Google Library Launches
Attention Copyright Holders Call Your Agent
Google Adds Library Texts to Search Database
Google announced earlier this week that they have completed the first expansion of the Google Print database of searchable books, adding the full text of more than 10,000 trademark protected works whose copyrights have expired, culled from the collections of four major research libraries.
The exclusive additions, from the university libraries at Michigan, Harvard and Stanford and from the New York Public Library, represent the first large group of materials to be made available online from these university libraries, which along with Oxford University contracted with Google last year to let the company scan and make searchable the contents of much or all designated copyright lapse collections.
The new material includes works of literature, governnment documents, biographies, and more. The entire text of many works can now be searched and read online through the Google Print site. Users can also save individual pages and cut and paste excerpts from the material. The ability to print is currently limited, however, to single pages at a time.

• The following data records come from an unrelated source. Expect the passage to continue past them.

Definition set_chunk (c : option WChunk) (w : Writer) : Writer :=
  mkWriter (id_ w) (target_buffer_ w) (next_chunk_id_ w) c (stream_ w) (root_ w) (nested_ w) (finalized_ w) (cur_fragment_start_ w)
    (last_packet_size_field_ w) (modes_ w) (patch_list_ w) (popped_ w) (arbiter_ w) (supply_ w).
Definition set_next_chunk_id (n : Z) (w : Writer) : Writer :=
  mkWriter (id_ w) (target_buffer_ w) n (cur_chunk_ w) (stream_ w) (root_ w) (nested_ w) (finalized_ w) (cur_fragment_start_ w)
    (last_packet_size_field_ w) (modes_ w) (patch_list_ w) (popped_ w) (arbiter_ w) (supply_ w).
Definition set_stream (s : StreamPos) (w : Writer) : Writer :=
  mkWriter (id_ w) (target_buffer_ w) (next_chunk_id_ w) (cur_chunk_ w) s (root_ w) (nested_ w) (finalized_ w) (cur_fragment_start_ w)
    (last_packet_size_field_ w) (modes_ w) (patch_list_ w) (popped_ w) (arbiter_ w) (supply_ w).
Definition set_packet (root : OpenMessage) (nested : list OpenMessage) (finalized : bool) (w : Writer) : Writer :=
  mkWriter (id_ w) (target_buffer_ w) (next_chunk_id_ w) (cur_chunk_ w) (stream_ w) root nested finalized (cur_fragment_start_ w)
    (last_packet_size_field_ w) (modes_ w) (patch_list_ w) (popped_ w) (arbiter_ w) (supply_ w).
Definition set_fragment_start (n : Z) (w : Writer) : Writer :=
  mkWriter (id_ w) (target_buffer_ w) (next_chunk_id_ w) (cur_chunk_ w) (stream_ w) (root_ w) (nested_ w) (finalized_ w) n
    (last_packet_size_field_ w) (modes_ w) (patch_list_ w) (popped_ w) (arbiter_ w) (supply_ w).
Definition set_last_field (f : address) (w : Writer) : Writer :=
  mkWriter (id_ w) (target_buffer_ w) (next_chunk_id_ w) (cur_chunk_ w) (stream_ w) (root_ w) (nested_ w) (finalized_ w) (cur_fragment_start_ w)
    f (modes_ w) (patch_list_ w) (popped_ w) (arbiter_ w) (supply_ w).
Definition set_modes (m : Modes) (w : Writer) : Writer :=
  mkWriter (id_ w) (target_buffer_ w) (next_chunk_id_ w) (cur_chunk_ w) (stream_ w) (root_ w) (nested_ w) (finalized_ w) (cur_fragment_start_ w)
    (last_packet_size_field_ w) m (patch_list_ w) (popped_ w) (arbiter_ w) (supply_ w).
Definition set_patches (l : PatchList) (popped : nat) (w : Writer) : Writer :=
  mkWriter (id_ w) (target_buffer_ w) (next_chunk_id_ w) (cur_chunk_ w) (stream_ w) (root_ w) (nested_ w) (finalized_ w) (cur_fragment_start_ w)
    (last_packet_size_field_ w) (modes_ w) l popped (arbiter_ w) (supply_ w).
Definition set_arbiter (a : Arbiter) (w : Writer) : Writer :=
  mkWriter (id_ w) (target_buffer_ w) (next_chunk_id_ w) (cur_chunk_ w) (stream_ w) (root_ w) (nested_ w) (finalized_ w) (cur_fragment_start_ w)
    (last_packet_size_field_ w) (modes_ w) (patch_list_ w) (popped_ w) a (supply_ w).
Definition set_supply (l : list (list bool * option (list Z))) (w : Writer) : Writer :=
  mkWriter (id_ w) (target_buffer_ w) (next_chunk_id_ w) (cur_chunk_ w) (stream_ w) (root_ w) (nested_ w) (finalized_ w) (cur_fragment_start_ w)
    (last_packet_size_field_ w) (modes_ w) (patch_list_ w) (popped_ w) (arbiter_ w) l.

Definition set_fragmenting (b : bool) (m : Modes) : Modes := mkModes b (reached_max_packets_per_chunk_ m) (drop_packets_ m) (retry_new_chunk_after_packet_ m) (first_packet_on_sequence_ m).
Definition set_reached_max (b : bool) (m : Modes) : Modes := mkModes (fragmenting_packet_ m) b (drop_packets_ m) (retry_new_chunk_after_packet_ m) (first_packet_on_sequence_ m).
Definition set_retry (b : bool) (m : Modes) : Modes := mkModes (fragmenting_packet_ m) (reached_max_packets_per_chunk_ m) (drop_packets_ m) b (first_packet_on_sequence_ m).
Definition set_first (b : bool) (m : Modes) : Modes := mkModes (fragmenting_packet_ m) (reached_max_packets_per_chunk_ m) (drop_packets_ m) (retry_new_chunk_after_packet_ m) b.
(** GetNewBuffer ends with these: a new chunk, or none. *)
Definition new_chunk_modes (drop : bool) (m : Modes) : Modes := mkModes (fragmenting_packet_ m) false drop false (first_packet_on_sequence_ m).

(** A new writer; its packet is finalized (cur_packet_->Finalize()). *)
Definition TraceWriterImpl (id target : Z) (a : Arbiter) (supply : list (list bool * option (list Z))) : outcome Writer :=
  check! negb (id =? 0) in
  Ok (mkWriter id target 0 None (mkPos Nowhere 0 0) (mkOpen 0 Null 0) [] true 0 Null (mkModes false false false false true) [] 0 a supply).

(** ** Stores *)

(** Four bytes to a size field.  A pointer to a chunk that is not held any more, to a patch
    that has left the list, or out of its chunk is a Crash. *)
Definition store (f : address) (src : list Z) (w : Writer) : outcome Writer :=
  match f with
  | Null => Crash
  | InChunk id off =>
      match cur_chunk_ w with
      | Some c =>
          check! (wc_chunk_id c =? id) && (0 <=? off) && (off + zlen src <=? zlen (wc_payload c)) in
          Ok (set_chunk (Some (set_payload (zwrite off src (wc_payload c)) c)) w)
      | None => Crash
      end
  | InPatch n =>
      check! (popped_ w <=? n)%nat && (n <? popped_ w + length (patch_list_ w))%nat in
      Ok (set_patches (alter (fun p => mkPatch (pt_chunk_id p) (pt_offset p) src) (n - popped_ w)%nat (patch_list_ w)) (popped_ w) w)
  | InGarbage off => check! (0 <=? off) && (off + zlen src <=? kGarbageChunkSize) in Ok w
  end.
(** WriteRedundantVarInt to a size field. *)
Definition write_size (size : Z) (f : address) (w : Writer) : outcome Writer := store f (WriteRedundantVarInt (u32 size) kMessageLengthFieldSize) w.

(** ** The arbiter, as the writer calls it *)

(** [done] patches have left the list. *)
Definition update_patches (old new : PatchList) (w : Writer) : Writer := set_patches new (popped_ w + (length old - length new))%nat w.
Definition return_chunk (c : WChunk) (w : Writer) : outcome Writer :=
  let! (pl, a) := ReturnCompletedChunk c (target_buffer_ w) (patch_list_ w) (arbiter_ w) in
  Ok (set_arbiter a (update_patches (patch_list_ w) pl w)).
Definition send_patches (w : Writer) : outcome Writer :=
  match patch_list_ w with
  | p :: _ =>
      if is_patched p then
        let! (pl, a) := SendPatches (id_ w) (target_buffer_ w) (patch_list_ w) (arbiter_ w) in
        Ok (set_arbiter a (update_patches (patch_list_ w) pl w))
      else Ok w
  | [] => Ok w
  end.
(** GetNewChunk: a chunk with the given header, or none when the memory is exhausted. *)
Definition GetNewChunk (count flags : Z) (w : Writer) : option WChunk * Writer :=
  match supply_ w with
  | [] => (None, w)
  | (flushes, answer) :: rest =>
      let a := fold_left (fun (a : Arbiter) (posted : bool) => if posted then PostedFlush a else FlushPendingCommitDataRequests true false a) flushes (arbiter_ w) in
      ((fun payload => mkWChunk (id_ w) (next_chunk_id_ w) payload count flags) <$> answer, set_supply rest (set_arbiter a w))
  end.

(** ** GetNewBuffer *)

(** AnnotatePatch, for an address in the chunk that is held. *)
Definition AnnotatePatch (off : Z) (c : WChunk) (w : Writer) : address * Writer :=
  let n := (popped_ w + length (patch_list_ w))%nat in
  let w := set_patches (emplace_back (wc_chunk_id c) (u16 off) (patch_list_ w)) (popped_ w) w in
  (InPatch n, set_chunk (Some (set_flags (wc_flags c .| kChunkNeedsPatching) c)) w).
(** The offset of a size field that points within the chunk. *)
Definition field_in_chunk (f : address) (c : WChunk) : option Z :=
  match f with
  | InChunk id off => if (id =? wc_chunk_id c) && (0 <=? off) && (off + kMessageLengthFieldSize <=? zlen (wc_payload c)) then Some off else None
  | _ => None
  end.
(** The size fields in the chunk become patches, the outermost message first. *)
Fixpoint detour (ms : list OpenMessage) (w : Writer) : list OpenMessage * Writer :=
  match ms with
  | [] => ([], w)
  | m :: rest =>
      let '(rest, w) := detour rest w in
      match cur_chunk_ w with
      | Some c =>
          match field_in_chunk (om_field m) c with
          | Some off => let '(f, w) := AnnotatePatch off c w in (set_field f m :: rest, w)
          | None => (m :: rest, w)
          end
      | None => (m :: rest, w)
      end
  end.
(** The size fields in the chunk are forgotten. *)
Definition invalidate (c : option WChunk) (m : OpenMessage) : OpenMessage :=
  match c with
  | Some c => match field_in_chunk (om_field m) c with Some _ => set_field Null m | None => m end
  | None => m
  end.

Definition garbage_range : StreamPos := mkPos GarbageChunk 0 kGarbageChunkSize.
(** No new chunk: the packet (the last one, when none is open) is invalidated. *)
Definition drop_mode (w : Writer) : outcome Writer :=
  let m := modes_ w in
  let! w :=
    if fragmenting_packet_ m then
      let! w := write_size kPacketSizeDropPacket (om_field (root_ w)) w in
      Ok (set_packet (set_field Null (root_ w)) (map (invalidate (cur_chunk_ w)) (nested_ w)) (finalized_ w) w)
    else if negb (drop_packets_ m) && match last_packet_size_field_ w with Null => false | _ => true end then
      write_size kPacketSizeDropPacket (last_packet_size_field_ w) w
    else Ok w in
  let! w := match cur_chunk_ w with Some c => return_chunk c w | None => Ok w end in
  Ok (set_last_field Null (set_chunk None (set_modes (new_chunk_modes true (modes_ w)) w))).
(** The fragment that ends with the chunk. *)
Definition end_fragment (w : Writer) : outcome Writer :=
  let partial_size := write_ptr_ (stream_ w) - cur_fragment_start_ w in
  let root := mkOpen (om_size (root_ w)) (om_field (root_ w)) (u32 (om_already (root_ w) + u32 partial_size)) in
  let w := set_packet root (nested_ w) (finalized_ w) w in
  let! w := match cur_chunk_ w with
            | Some c => Ok (set_chunk (Some (set_flags (wc_flags c .| kLastPacketContinuesOnNextChunk) c)) w)
            | None => Crash
            end in
  let! w := write_size partial_size (om_field (root_ w)) w in
  let '(nested, w) := detour (nested_ w) w in
  Ok (set_packet (root_ w) nested (finalized_ w) w).
(** The switch to a new chunk. *)
Definition use_chunk (new_chunk : WChunk) (w : Writer) : outcome (StreamPos * Writer) :=
  let fragmenting := fragmenting_packet_ (modes_ w) in
  let! w := if fragmenting then end_fragment w else Ok w in
  let! w := match cur_chunk_ w with Some c => return_chunk c w | None => Ok w end in
  let w := set_last_field Null (set_chunk (Some new_chunk) (set_next_chunk_id (u32 (next_chunk_id_ w + 1)) (set_modes (new_chunk_modes false (modes_ w)) w))) in
  let size := zlen (wc_payload new_chunk) in
  if fragmenting then
    let header := InChunk (wc_chunk_id new_chunk) 0 in
    let! w := store header (zeros kPacketHeaderSize) (set_last_field header (set_packet (set_field header (root_ w)) (nested_ w) (finalized_ w) w)) in
    Ok (mkPos CurrentChunk kPacketHeaderSize size, set_fragment_start kPacketHeaderSize w)
  else Ok (mkPos CurrentChunk 0 size, w).
(** The range GetNewBuffer returns is where its caller resets the stream writer. *)
Definition GetNewBuffer (w : Writer) : outcome (StreamPos * Writer) :=
  if fragmenting_packet_ (modes_ w) && drop_packets_ (modes_ w) then Ok (garbage_range, set_modes (set_retry true (modes_ w)) w)
  else
    let fragmenting := fragmenting_packet_ (modes_ w) in
    let '(new_chunk, w) := GetNewChunk (if fragmenting then 1 else 0) (if fragmenting then kFirstPacketContinuesFromPrevChunk else 0) w in
    match new_chunk with
    | None => let! w := drop_mode w in Ok (garbage_range, w)
    | Some new_chunk => use_chunk new_chunk w
    end.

The newly available materials are part of a program that has brought Google under fire from many of the same publishers, under which publishers offer new books to Google to scan and allow searching, in the hope that Google users will be prompted to discover and buy the books.
But members of publishing trade groups representing authors and publishers have sued to stop Google from scanning copyrighted works in the library collections. Many of those works are out of print or otherwise inaccessible to most potential users.
Google temporarily stopped the scanning of copyrighted material this summer to allow publishers and authors to "opt out" of the program if their works were in those libraries. But both groups objected, saying that it is Google that must first obtain permission to copy materials. Google said this week that it would resume scanning copyrighted works as of Nov. 1.
This program launch further demonstrates Google core's mission to deliver relevant content to the world.